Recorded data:
──────

(** ** Directories *)

Lemma strncmp_zero n a c :
  (length a ≤ n)%nat → (length c ≤ n)%nat → strncmp_bytes n a c = 0 ↔ cname a = cname c.
Proof.
  revert a c. induction n as [|n IH]; intros a c Ha Hc; [by destruct a, c; cbn in *; try lia|]. cbn [strncmp_bytes].
  destruct a as [|x a], c as [|y c]; cbn [head default id tail cname length] in *; [done|..].
  - change (negb (0 =? 0)) with false. cbn [andb]. destruct (y =? 0) eqn:E; bools; split; intros; first [done|lia|exfalso; lia].
  - destruct (x =? 0) eqn:E; cbn [negb andb]; [|destruct (x =? 0) eqn:E']; bools; split; intros; first [done|lia|exfalso; lia].
  - destruct (x =? 0) eqn:E; bools; cbn [negb andb].
    + subst x. destruct (y =? 0) eqn:E'; bools; split; intros; first [done|lia|exfalso; lia].
    + destruct (x =? y) eqn:Exy; bools.
      * subst y. rewrite (proj2 (Z.eqb_neq x 0)) by done. rewrite IH by lia. split; [by intros ->|by intros [= ->]].
      * destruct (y =? 0); split; intros; first [done|exfalso; lia|congruence].
Qed.

(** The entries of a directory from offset [off] on, and the first one with
    the name: its inode number and its offset. *)
Definition dir_entries (V : Z → list Z) (ip : inode) (off : Z) : list (list Z) :=
  (λ k, file_slice V ip (off + DIRENT_SIZE * Z.of_nat k) (Z.to_nat DIRENT_SIZE)) <$>
    seq 0 (Z.to_nat ((isize ip - off) / DIRENT_SIZE)).

Fixpoint first_entry (name : list Z) (es : list (list Z)) (off : Z) : option (Z * Z) :=
  match es with
  | [] => None
  | de :: es =>
      if (de_inum de =? 0) || negb (bool_decide (name = cname (de_name de)))
      then first_entry name es (off + DIRENT_SIZE)
      else Some (de_inum de, off)
  end.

──────

■ **Work instruction**
What you need to do is retype all the entries exactly as written.

■ **Exercise output**
(** ** Directories *)

Lemma strncmp_zero n a c :
  (length a ≤ n)%nat → (length c ≤ n)%nat → strncmp_bytes n a c = 0 ↔ cname a = cname c.
Proof.
  revert a c. induction n as [|n IH]; intros a c Ha Hc; [by destruct a, c; cbn in *; try lia|]. cbn [strncmp_bytes].
  destruct a as [|x a], c as [|y c]; cbn [head default id tail cname length] in *; [done|..].
  - change (negb (0 =? 0)) with false. cbn [andb]. destruct (y =? 0) eqn:E; bools; split; intros; first [done|lia|exfalso; lia].
  - destruct (x =? 0) eqn:E; cbn [negb andb]; [|destruct (x =? 0) eqn:E']; bools; split; intros; first [done|lia|exfalso; lia].
  - destruct (x =? 0) eqn:E; bools; cbn [negb andb].
    + subst x. destruct (y =? 0) eqn:E'; bools; split; intros; first [done|lia|exfalso; lia].
    + destruct (x =? y) eqn:Exy; bools.
      * subst y. rewrite (proj2 (Z.eqb_neq x 0)) by done. rewrite IH by lia. split; [by intros ->|by intros [= ->]].
      * destruct (y =? 0); split; intros; first [done|exfalso; lia|congruence].
Qed.

(** The entries of a directory from offset [off] on, and the first one with
    the name: its inode number and its offset. *)
Definition dir_entries (V : Z → list Z) (ip : inode) (off : Z) : list (list Z) :=
  (λ k, file_slice V ip (off + DIRENT_SIZE * Z.of_nat k) (Z.to_nat DIRENT_SIZE)) <$>
    seq 0 (Z.to_nat ((isize ip - off) / DIRENT_SIZE)).

Fixpoint first_entry (name : list Z) (es : list (list Z)) (off : Z) : option (Z * Z) :=
  match es with
  | [] => None
  | de :: es =>
      if (de_inum de =? 0) || negb (bool_decide (name = cname (de_name de)))
      then first_entry name es (off + DIRENT_SIZE)
      else Some (de_inum de, off)
  end.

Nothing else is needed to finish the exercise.